范進此時拉住她的手道:“別想那麽多了,失守只是個時間問題,糾結堅持多長時間,是沒有意義的。多走幾個是幾個。”
兩條大船上,除了必要的水手,大多數是孩子,少數有些女人,也都是吳氏那個山頭裡,首領這個級別人物的妻子或是愛妾,無一例外全都懷有身孕。想來如果不是因為這一點,她們也沒有機會上船。船上人安排的不多,但是糧食清水和金銀細軟倒是裝了不少,林海珊檢視一番,沒發現有埋伏,心才略放了些。問范進道:“我剛才答應他,是不是太草率了?”
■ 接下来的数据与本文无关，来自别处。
(** [handler]: the response and the review tasks launched.  [config] is
    the outcome of [getConfig]; [verifySignature] is the function of the
    other dispatcher, which the file repeats. *)
Definition handler (config : string + Dispatcher.DispatcherConfig)
           (event : Dispatcher.WebhookEvent)
  : Dispatcher.DispatcherResponse * list Dispatcher.ReviewTaskParams :=
  match config with
  | inl message => (Dispatcher.mkResponse 500 message, [])
  | inr config =>
      if negb (JS.truthyString (Dispatcher.x_hub_signature_256 event))
         || negb (Dispatcher.verifySignature hmacSha256Hex
                    (Dispatcher.event_body event)
                    (match Dispatcher.x_hub_signature_256 event with
                     | Some s => s
                     | None => EmptyString
                     end)
                    (Dispatcher.webhookSecret config))
      then (Dispatcher.mkResponse 401 "Invalid signature", [])
      else if negb (match Dispatcher.x_github_event event with
                    | Some e => String.eqb e "issue_comment"
                    | None => false
                    end)
      then (Dispatcher.mkResponse 200 "Ignoring non-comment event", [])
      else
        match parsePayload (Dispatcher.event_body event) with
        | inl message => (Dispatcher.mkResponse 500 message, [])
        | inr payload =>
            if negb (shouldTriggerReview payload)
            then (Dispatcher.mkResponse 200 "No review needed for this comment", [])
            else if negb (JS.truthyNumber (installation payload))
            then (Dispatcher.mkResponse 400 "Missing installation ID", [])
            else
              let params :=
                Dispatcher.mkParams
                  (Dispatcher.owner_login (repository payload))
                  (Dispatcher.repo_name (repository payload))
                  (issue_number (issue payload))
                  (match installation payload with Some i => i | None => 0 end) in
              match runTask config params with
              | Some message => (Dispatcher.mkResponse 500 message, [])
              | None => (Dispatcher.mkResponse 202 "Review task spawned", [params])
              end
        end
  end.

End Handler.

End CommentDispatcher.

(* ================================================================= *)
(** ** The launch of the review task and the entry point of the task *)

Module TaskLaunch.

Record ContainerOverride := mkOverride {
  override_name : string;
  environment : list (string * string)
}.

Record RunTaskInput := mkRunTaskInput {
  cluster : string;
  taskDefinition : string;
  launchType : string;
  subnets : list string;
  securityGroups : list string;
  assignPublicIp : string;
  containerOverrides : list ContainerOverride
}.
Lemma build_cases_app out es index :
  build_cases tailTo out es index = out ++ build_cases tailTo [] es index.
Proof.
  revert out index. induction es as [|e rest IH]; intros out index.
  - simpl. by rewrite app_nil_r.
  - cbn [build_cases]. rewrite IH. symmetry. rewrite IH. unfold indent.
    by rewrite <- !app_assoc.
Qed.

Lemma build_cases_cons e rest index :
  build_cases tailTo [] (e :: rest) index
  = case_header (Z.of_nat index + 1)
      :: map (fun line => "    " +:+ line)
             (tailTo (mkTarget (noAdvance e) (node e) None))
      ++ "  }" :: build_cases tailTo [] rest (S index).
Proof.
  cbn [build_cases]. rewrite build_cases_app. unfold indent.
  rewrite case_line_header. cbn [app]. by rewrite <- !app_assoc.
Qed.

(** The block of case [index + i + 1] is what [tailTo] pushed for edge
    number [i], indented. *)
Lemma find_block_case es index i e rest :
  es !! i = Some e ->
  find_block (case_header (Z.of_nat (index + i) + 1))
             (build_cases tailTo [] es index ++ rest)
  = Some (map (fun line => "    " +:+ line)
              (tailTo (mkTarget (noAdvance e) (node e) None))).
Proof.
  revert index i. induction es as [|e0 es IH]; intros index i Hi; [done|].
  rewrite build_cases_cons. cbn [app find_block].
  destruct i as [|i]; simpl in Hi.
  - injection Hi as ->. rewrite Nat.add_0_r, String.eqb_refl.
    rewrite <- app_assoc. cbn [app]. by rewrite block_body_padded.
  - rewrite (proj2 (String.eqb_neq _ _)).
    2:{ intros Heq. apply case_header_inj in Heq. lia. }
    rewrite <- app_assoc.
    rewrite find_block_padded by (intros; apply padded_not_case_header).
    cbn [app find_block].
    replace (index + S i)%nat with (S index + i)%nat by lia.
    by apply IH.
Qed.

(** A header that is none of the case headers is not found among the case
    blocks. *)
Lemma find_block_past_cases header es index rest :
  (forall line, String.eqb ("    " +:+ line) header = false) ->
  String.eqb "  }" header = false ->
  (forall i, header <> case_header (Z.of_nat (index + i) + 1)) ->
  find_block header (build_cases tailTo [] es index ++ rest)
  = find_block header rest.
Proof.
  intros Hpad Hclose. revert index.
  induction es as [|e0 es IH]; intros index Hne; [done|].
  rewrite build_cases_cons. cbn [app find_block].
  rewrite (proj2 (String.eqb_neq _ _)).
  2:{ intros Heq. apply (Hne 0%nat). by rewrite Nat.add_0_r. }
  rewrite <- app_assoc, find_block_padded by done.
  cbn [app find_block]. rewrite Hclose. apply IH.
  intros i. replace (S index + i)%nat with (index + S i)%nat by lia. apply Hne.
Qed.

End Switch.

Lemma table_get_replicate n k v :
  table_get (replicate n 0) k = Some v -> v = 0.
Proof.
  unfold table_get. destruct (k <? 0); [done|].
  by intros [-> _]%lookup_replicate.
Qed.

Section Build.

Variable TABLE_PREFIX : string.
Variables ARG_BUF ARG_OFF : string.
Variable prologue : Ref -> list string.
Variable tailTo : Target -> list string.
Variable Transform_build : Transform -> string -> string.

Lemma build_switch_app this nm out :
  build_switch ARG_BUF ARG_OFF tailTo Transform_build this nm out
  = out ++ build_switch ARG_BUF ARG_OFF tailTo Transform_build this nm [].
Proof.
  unfold build_switch, indent. rewrite build_cases_app. symmetry.
  rewrite build_cases_app. by rewrite <- !app_assoc.
Qed.

Lemma build_switch_lines this nm :
  exists line,
    build_switch ARG_BUF ARG_OFF tailTo Transform_build this nm []
    = ("switch (" +:+ line)
        :: build_cases tailTo [] (edges this) 0
        ++ "  default: {"
        :: map (fun line => "    " +:+ line) (tailTo (otherwise this))
        ++ ["  }"; "}"].
Proof.
  eexists. unfold build_switch, indent. rewrite build_cases_app.
  cbn [app]. rewrite <- !app_assoc. cbn [app]. reflexivity.
Qed.

Lemma switch_route_case this nm i e :
  edges this !! i = Some e ->
  switch_route (build_switch ARG_BUF ARG_OFF tailTo Transform_build this nm [])
               (Z.of_nat i + 1)
  = map (fun line => "    " +:+ line)
        (tailTo (mkTarget (noAdvance e) (node e) None)).
Proof.
  intros Hi. destruct (build_switch_lines this nm) as [line ->].
  unfold switch_route. cbn [find_block].
  change (String.eqb ("switch (" +:+ line) (case_header (Z.of_nat i + 1)))
    with false. cbv iota.
  by rewrite (find_block_case tailTo (edges this) 0 i e).
Qed.

Lemma switch_route_default this nm :
  switch_route (build_switch ARG_BUF ARG_OFF tailTo Transform_build this nm [])
               0
  = map (fun line => "    " +:+ line) (tailTo (otherwise this)).
Proof.
  destruct (build_switch_lines this nm) as [line ->].
  unfold switch_route. cbn [find_block].
  change (String.eqb ("switch (" +:+ line) (case_header 0)) with false.
  change (String.eqb ("switch (" +:+ line) "  default: {") with false.
  cbv iota.
  rewrite find_block_past_cases; [| |done|].
  2:{ intros; apply padded_not_case_header. }
  2:{ intros i Heq. apply case_header_inj in Heq. lia. }
  cbn [find_block].
  change (String.eqb "  default: {" (case_header 0)) with false.
  cbv iota. rewrite find_block_padded by (intros; apply padded_not_case_header).
  cbn [find_block].
  change (String.eqb "  }" (case_header 0)) with false.
  change (String.eqb "}" (case_header 0)) with false. cbv iota.
  rewrite find_block_past_cases; [| |done|].
  2:{ intros; apply padded_not_default. }
  2:{ intros i Heq. apply String.eqb_eq in Heq. discriminate Heq. }
  cbn [find_block]. rewrite String.eqb_refl.
  by rewrite block_body_padded.
Qed.

(** C8: building the table of a node in which one byte is a key of two
    edges throws an AssertionError; at the throw no entry of the table has
    been written twice (an entry is 0 or the number of the first edge that
    lists it).  When the key arrays list pairwise disjoint sets of bytes
    the assertion never fails and the table is built and registered. *)
Theorem buildTable_fails_on_shared_key this ctx :
  (forall i j ei ej k,
     i <> j -> edges this !! i = Some ei -> edges this !! j = Some ej ->
     k ∈ keys ei -> k ∈ keys ej ->
     buildTable TABLE_PREFIX this ctx = Throw (AssertionError None) /\
     exists t key actual,
       fill_edges (replicate (Z.to_nat (MAX_CHAR + 1)) 0) (edges this) 0
       = Thrown t key actual /\
       actual <> Some 0 /\ table_get t key = actual /\
       forall b v, table_get t b = Some v ->
         v = 0 \/ exists owner, first_owner (edges this) 0 b = Some owner /\
                                v = Z.of_nat owner + 1) /\
  (Forall key_set (edges this) -> pairwise_disjoint (edges this) ->
     exists tbl,
       fill_edges (replicate (Z.to_nat (MAX_CHAR + 1)) 0) (edges this) 0
       = Filled tbl /\
       buildTable TABLE_PREFIX this ctx = Ok (table TABLE_PREFIX ctx tbl)).
Proof.
  split.
  - intros i j ei ej k Hne Hi Hj Hki Hkj. unfold buildTable.
    destruct (fill_edges _ (edges this) 0) as [tbl|t key actual] eqn:Hfill.
    + apply fill_edges_Filled in Hfill as (_ & _ & Hdis & _).
      destruct (Hdis i j ei ej k); done.
    + split; [done|]. exists t, key, actual.
      apply fill_edges_Thrown in Hfill as (Hact & Hget & _ & Hframe).
      split; [done|]. split; [done|]. split; [done|].
      intros b v Hb. destruct (Hframe b) as [Heq|(_ & owner & Hown & Heq)].
      * left. rewrite Heq in Hb. by apply table_get_replicate in Hb.
      * right. exists owner. split; [done|]. congruence.
  - intros Hsets Hdis. unfold buildTable.
    destruct (fill_edges_total (replicate (Z.to_nat (MAX_CHAR + 1)) 0)
                (edges this) 0) as [tbl Hfill]; [| done | |].
    + eapply Forall_impl; [exact Hsets|]. by intros e [? _].
    + intros e k He Hk. apply table_get_initial.
      rewrite Forall_forall in Hsets. destruct (Hsets e He) as [_ Hbytes].
      rewrite Forall_forall in Hbytes. by apply Hbytes.
    + exists tbl. by rewrite Hfill.
Qed.

(** C7: for a node whose key arrays list pairwise disjoint sets of bytes,
    the table has 256 entries; the entry of a byte listed by edge number
    [i] is [i + 1] and the entry of a byte that no edge lists is 0.  In the
    emitted switch, table value [i + 1] runs the jump to the target of edge
    number [i] and table value 0 runs the jump to the otherwise edge. *)
Theorem table_dispatch_routes_to_edge this ctx out :
  Forall key_set (edges this) -> pairwise_disjoint (edges this) ->
  exists tbl,
    let '(nm, ctx') := table TABLE_PREFIX ctx tbl in
    let sw :=
      build_switch ARG_BUF ARG_OFF tailTo Transform_build this nm [] in
    buildTable TABLE_PREFIX this ctx = Ok (nm, ctx') /\
    length tbl = 256%nat /\
    (forall i e k, edges this !! i = Some e -> k ∈ keys e ->
                   table_get tbl k = Some (Z.of_nat i + 1)) /\
    (forall k, is_byte k -> (forall e, e ∈ edges this -> k ∉ keys e) ->
               table_get tbl k = Some 0) /\
    doBuild TABLE_PREFIX ARG_BUF ARG_OFF prologue tailTo Transform_build
            this ctx out
    = Ok (out ++ prologue this ++ sw, ctx') /\
    (forall i e, edges this !! i = Some e ->
       switch_route sw (Z.of_nat i + 1)
       = map (fun line => "    " +:+ line)
             (tailTo (mkTarget (noAdvance e) (node e) None))) /\
    switch_route sw 0
    = map (fun line => "    " +:+ line) (tailTo (otherwise this)).
Proof.
  intros Hsets Hdis.
  destruct (fill_edges_total (replicate (Z.to_nat (MAX_CHAR + 1)) 0)
              (edges this) 0) as [tbl Hfill]; [| done | |].
  { eapply Forall_impl; [exact Hsets|]. by intros e [? _]. }
  { intros e k He Hk. apply table_get_initial.
    rewrite Forall_forall in Hsets. destruct (Hsets e He) as [_ Hbytes].
    rewrite Forall_forall in Hbytes. by apply Hbytes. }
  exists tbl.
  assert (Hbuild : buildTable TABLE_PREFIX this ctx
                   = Ok (table TABLE_PREFIX ctx tbl)).
  { unfold buildTable. by rewrite Hfill. }
  apply fill_edges_Filled in Hfill as (Hlen & _ & _ & _ & Hread).
  destruct (table TABLE_PREFIX ctx tbl) as [nm ctx'] eqn:Htable.
  split; [done|]. split.
  { rewrite Hlen, length_replicate. done. }
  split.
  { intros i e k Hi Hk. rewrite Hread.
    by rewrite (first_owner_disjoint _ 0 i e k). }
  split.
  { intros k Hk Hnone. rewrite Hread, first_owner_None by done.
    by apply table_get_initial. }
  split.
  { unfold doBuild. rewrite Hbuild. rewrite build_switch_app.
    by rewrite <- app_assoc. }
  split.
  - intros i e Hi. by apply switch_route_case.
  - apply switch_route_default.
Qed.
“沒啊,你那樣表示很好,很光棍,很英雄。吃你們這碗飯的,都認可你這樣的老大,如果不這麽做,反倒會被小看了。”
“那他孩子長大了找我報仇怎麽辦?”
“不給他機會就好了,等他兒子大一些就教給我,我教他吃喝玩樂,把他養成個紈絝子弟,你還怕什麽?”
天漸漸黑了下來,殺聲和槍炮聲,並沒有因此而消失,反倒變得更密集。人們依舊在陸續著上船,盡可能希望給自己找條生路。
還有些人劃著船向島上跑,他們原本居住的島嶼,其實只是被少許菲律賓土著兵侵入,並不是太大的事。可是這些人失去了抵抗的勇氣,隻想著逃,結果成片的地盤就這麽被少數菲律賓人佔了去。
范進這時跑了過來,將一袋水遞過去,“喝吧,一會趕緊上船,你先上去,這樣才好走路。”
“你呢?”
“我不急啊,男人膽子大。”
“你打的過我麽?還在我面前裝英雄。”
兩人剛說兩句,就有女兵在一旁吹西口哨,拿兩人打趣,還有人叫道:“姑爺這麽疼林獠啊,那就趕快生個仔,做我們的小當家啊”
“是啊,這裡有我們就好了,你們兩個趕緊去動房麽, 不要浪費時間了。”
聽著嬉笑打趣的言語,林海珊下意識的看向范進,卻見范進也在看自己,四目相對,臉竟是莫名一熱,心也跳得凌亂起來。此時她才發現,有些遊戲是不能玩的,不管自己和范進怎麽想,這件事在部下眼裡,怕是已經成了定局,自己在他們眼裡,已經是人婦了。
在眾人轟笑聲中,她拉起范進走向一邊,咳嗽幾聲道:“那個……那個范進啊,我按你的吩咐,怕人去挖東西了,該送的都會送,你的那份會送到廣州。那麽多黃金珠寶,你不想去看看,我可以帶你去的?反正還有時間。”
“不了,只要你把該拿出去的幾份拿好,我就不過問了。相信你是搞的清輕重的人,不會在這種事上出問題。挖金子的人可靠麽?”
“放心吧,那幾個人的孩子都在我手上,保證他們不會多說一句話。半年之內,他們都是要死的,那筆錢的事只有我們幾個知道……”
兩人正有一搭沒一搭的閑話,忽然,陣陣鈴鐺聲打斷了兩人的談話。鈴聲又急又密,如同催命。林海珊沒有一皺,“鐵網陣!有船撞鐵網了!”